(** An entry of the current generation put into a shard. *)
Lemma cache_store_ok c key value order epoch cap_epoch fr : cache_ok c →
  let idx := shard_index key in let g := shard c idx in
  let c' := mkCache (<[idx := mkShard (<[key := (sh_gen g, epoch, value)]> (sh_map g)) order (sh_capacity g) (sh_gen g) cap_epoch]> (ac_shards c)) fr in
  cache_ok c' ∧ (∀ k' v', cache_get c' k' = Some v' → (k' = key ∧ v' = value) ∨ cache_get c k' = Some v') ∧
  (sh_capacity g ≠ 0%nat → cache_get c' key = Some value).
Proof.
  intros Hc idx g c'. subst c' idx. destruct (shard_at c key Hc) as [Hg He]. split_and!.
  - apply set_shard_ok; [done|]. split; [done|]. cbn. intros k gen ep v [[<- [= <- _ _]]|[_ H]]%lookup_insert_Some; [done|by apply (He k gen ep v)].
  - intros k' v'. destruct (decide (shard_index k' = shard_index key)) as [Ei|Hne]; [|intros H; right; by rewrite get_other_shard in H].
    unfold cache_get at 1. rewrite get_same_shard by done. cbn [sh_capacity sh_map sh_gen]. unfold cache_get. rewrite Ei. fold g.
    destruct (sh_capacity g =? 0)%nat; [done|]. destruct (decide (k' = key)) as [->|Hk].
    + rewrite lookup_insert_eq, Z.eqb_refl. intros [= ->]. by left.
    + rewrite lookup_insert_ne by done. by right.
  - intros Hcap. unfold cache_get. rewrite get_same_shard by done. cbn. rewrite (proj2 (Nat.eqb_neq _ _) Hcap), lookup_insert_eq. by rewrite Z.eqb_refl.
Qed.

### How to complete this task
Each line holding the word "order" must be copied from the data.

### Solved exercise
Lemma cache_store_ok c key value order epoch cap_epoch fr : cache_ok c →
  let c' := mkCache (<[idx := mkShard (<[key := (sh_gen g, epoch, value)]> (sh_map g)) order (sh_capacity g) (sh_gen g) cap_epoch]> (ac_shards c)) fr in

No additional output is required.